Besides that, the flood also affects the economic, community activities and human
livelihood. The figures below show the estimated human population affected by the flood in
different likelihood/return period. (Scottish Environment Protection Agency, 2015). Figure 5
shows amount of local population affected beside the river in high likelihood (1 in 10 years
return period) while Figure 6 show the amount of local population affected beside the river in
medium likelihood (1 in 30 years return period) and Figure 7 shows the amount of local
population affected beside the river in high likelihood (1 in 100 years return period). Besides
that, Figure 8 also shows the water level of different return period in the XX area (Dumfries &
Galloway, 2014).

The water level from Figure 8 indicates that the XX area in the Kelantan state is actually
experienced severe flood even in the 1 in 25 years return period. Some mitigation methods must
be done with some effective solutions to solve the flooding problem immediately.

4
Mitigation methods like counterfort cantilever retaining wall, automatic flood barriers
and tire bale embankment had been considered in this Capstone Project.

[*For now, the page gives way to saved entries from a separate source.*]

(** The thread opens its socket, receives, and closes it again. *)
Lemma recv_thread_spec `{!ClientsOnly W} n buf l e :
  held e = false -> daemon_inv (mem e) -> len buf = sizeof_logEntry -> daemon_repr (dm_logQueue (mem e)) l ->
  wp (SilogDaemonRecvThreadFunc n buf)
    (fun _ e' => held e' = false /\ daemon_inv (mem e') /\ exists acc, daemon_repr (dm_logQueue (mem e')) (l ++ acc)) e.
Proof.
  intros Hh Hi Hb Hq. unfold SilogDaemonRecvThreadFunc. wp_step. apply wp_zoom. destruct (di_ipc _ Hi) as [X HX].
  eapply wp_mono; [by apply (ipc_init_spec X)|]. intros [] [m1 w1 t1 h1] (Hh1 & Ht1 & Hi1 & Hm1).
  cbn [mem held trace world] in *. rewrite Hh in Hh1. subst h1. wp_step. apply wp_zoom.
  cbn [mem held trace world set_dmIpc dm_ipc c_mem c_trace].
  eapply wp_mono; [apply server_init_spec; by exists X|]. intros r [m2 w2 t2 h2] (Hi2 & Hh2 & Hini).
  cbn [mem held trace world] in *. subst h2. destruct (decide (r <> SILOG_OK)) as [Hr|Hr].
  { wp_step. split; [done|]. split; [exact (daemon_inv_ipc (MkComp m2 t2) _ Hi Hi2)|]. exists []. by rewrite app_nil_r. }
  wp_step. eapply wp_mono; [apply (recv_loop_spec n buf l); try done; [exact (daemon_inv_ipc (MkComp m2 t2) _ Hi Hi2)|]|].
  { unfold listening. cbn. rewrite Hini, Hm1. by destruct (ia_isInit _) eqn:?. }
  cbn [mem held]. intros [] [m3 w3 t3 h3] (Hh3 & Hi3 & q & t & acc & Hm3 & Hq3 & _). cbn [mem held] in *. subst h3.
  apply wp_zoom. cbn [mem held trace world]. destruct (di_ipc _ Hi3) as [Y HY].
  eapply wp_mono; [apply server_close_spec; by exists Y|]. intros _ [m4 w4 t4 h4] (Hi4 & Hh4). cbn [mem held trace world] in *.
  split; [done|]. split; [by apply daemon_inv_ipc|]. exists acc. by rewrite Hm3.
Qed.
End rounds.

(** ** Starting and stopping *)

Definition remote_typed (config : option SilogDaemonRemoteConfig) : Prop :=
  match config with Some c => is_u16 (dr_listenPort c) /\ is_u32 (dr_maxClients c) | None => True end.
Lemma remote_config_typed config : remote_typed config -> config_typed (remote_config config).
Proof.
  unfold config_typed, remote_typed, remote_config, is_u16, is_u32, SILOG_REMOTE_DEFAULT_PORT,
    SILOG_REMOTE_DEFAULT_MAX_CLIENTS.
  destruct config as [c|]; cbn [cfg_listenPort cfg_maxClients]; repeat case_match; lia.
Qed.

Section lifecycle.
Context {W : Type} `{!Os W, !Others SilogPrelogManager_t W, !Others SilogFileManager W,
  !Others SilogRemoteManager W, !FileSys W, !FmOthersOk W, !OthersOk W, !PrelogOthersOk W}.
Implicit Types (e : env daemon W).

(** Waiting for a thread that may not have been started. *)
Lemma wp_join n (f : daemon -> daemon) (Q : unit -> env daemon W -> Prop) e :
  (n = 0 -> f (mem e) = mem e) -> (forall w t, Q tt (Env (f (mem e)) w t (held e))) ->
  wp (if negb (n =? 0) then _ ← sys CPthreadJoin; modify f else mret tt) Q e.
Proof.
  intros Hf HQ. destruct (n =? 0) eqn:Hn; cbn [negb]; [|wp_steps; apply HQ]. reflectZ. wp_step.
  destruct e as [m w t h]. cbn [mem held] in *. rewrite <- (Hf Hn). apply HQ.
Qed.

(** The variables of the remote service alone have changed. *)
Definition remote_changed (s s' : daemon) : Prop :=
  exists b t r c, s' = set_dmEnabled b (set_dmRemoteThread t (set_dmRemoteRunning r (set_dmRemote c s))).

Lemma remote_changed_refl s : remote_changed s s.
Proof. exists (dm_remoteEnabled s), (dm_remoteThread s), (dm_remoteRunning s), (dm_remote s). by destruct s. Qed.

Lemma daemon_inv_remote b t r c s :
  daemon_inv s -> remote_comp_ok c -> b = m_isInit (c_mem c) ->
  daemon_inv (set_dmEnabled b (set_dmRemoteThread t (set_dmRemoteRunning r (set_dmRemote c s)))).
Proof. intros [] ??. by split. Qed.

Lemma stopped_ok c :
  mgr_inv (c_mem c) -> m_isInit (c_mem c) = false -> ledger (c_trace c) = Some ∅ -> remote_comp_ok c.
Proof. intros Hm Hi Hl. split; [done|]. by rewrite Hl, fds_uninit. Qed.
Lemma parse_step program x rest Q e :
  option_ok x.2 -> cat_sized (ct_config (mem e)) ->
  wp (parse_loop program rest) Q (with_config (fun c => apply_option c x.2) e) ->
  wp (parse_loop program (render x ++ rest)) Q e.
Proof.
  intros Hok [Ha Ht] HQ. destruct x as [b o]. cbn [snd] in *.
  destruct o as [a|n|t|l name|]; destruct b; cbn [render fst snd app parse_loop]; eval_opts; cbn [apply_option] in
    HQ; unfold modify_config.
  1,2: destruct (strncpy_string (sc_serverAddr (ct_config (mem e))) a SERVER_ADDR_SIZE) as (d & Hd & He); [done|done|];
    wp_step; wp_step; wp_step; eapply wp_lift; [exact Hd|]; rewrite He; wp_step; wp_step; exact HQ.
  1,2: wp_step; eapply wp_lift; [by apply atoi_decimal|]; wp_step; wp_step; exact HQ.
  1,2: destruct (strncpy_string (sc_filterTag (ct_config (mem e))) t FILTER_TAG_SIZE) as (d & Hd & He); [done|done|];
    wp_step; wp_step; wp_step; eapply wp_lift; [exact Hd|]; rewrite He; wp_step; wp_step; exact HQ.
  1,2: rewrite (parse_level_name l name Hok); wp_step; wp_step; exact HQ.
  1,2: wp_step; wp_step; exact HQ.
Qed.

(** The parser takes the options from left to right. *)
Lemma parse_options program xs rest Q e :
  Forall (fun x => option_ok x.2) xs -> cat_sized (ct_config (mem e)) ->
  wp (parse_loop program rest) Q (with_config (fun c => foldl apply_option c (map snd xs)) e) ->
  wp (parse_loop program (concat (map render xs) ++ rest)) Q e.
Proof.
  intros Hxs. revert e. induction Hxs as [|x xs Hx _ IH]; intros e Hc HQ.
  - by destruct e as [[] ? ? ?].
  - cbn [map concat]. rewrite <- (assoc_L (++)). apply parse_step; [done|done|]. apply IH; [|exact HQ].
    by apply apply_sized.
Qed.
End parsing.

(** ** Printing *)

(** The time of an entry is representable, and the fields of a broken-down time
    are in range. *)
Class LocalTime (V : Type) `{!Os V} : Prop :=
  local_time s (w : V) a w' :
    os (CLocaltime s) w = (a, w') -> 0 <= s <= 2 ^ 64 / 1000 ->
    ret a <> 0 /\ forall i, (1 <= i <= 5)%nat -> 0 <= nth i (out a) 0 < 99.

(** The filters. *)
Definition passes (c : SilogCatConfig) (en : logEntry_t) : bool :=
  negb (level en <? sc_minLevel c) &&
  (bool_decide (cstr (sc_filterTag c) = []) || strstr_found (cstr (sc_filterTag c)) (cstr (tag en))).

Firstly, the counterfort cantilever retaining walls is proposed as it is a combination of


counterfort retaining wall and cantilevered retaining wall. (A Design Guide for Earth Retaining
Structures, 1992). It can stabilize hill sides and control erosion. (National Programme on
Technology Enhanced Learning, 2015). However, it is expensive as counterforts and infill stem
are highly cost.

On the other hand, the automatic flood barrier is also considered. When flood occurs,
water will flow in the chamber and cause hydrostatic pressure and push the barrier causes it to
float and rise fully. When floodwater recedes, automatic will lower back to resting position.
(National Archives and Record Administration, 2010). Although automatic flood barriers need
some evacuation work to install it, the space required is small compare to other flood defenses
and after installation, the system work on its own without any energy required and it can keep on
reuse. Thus, the maintenance cost is low. (Van den Noort Innovations).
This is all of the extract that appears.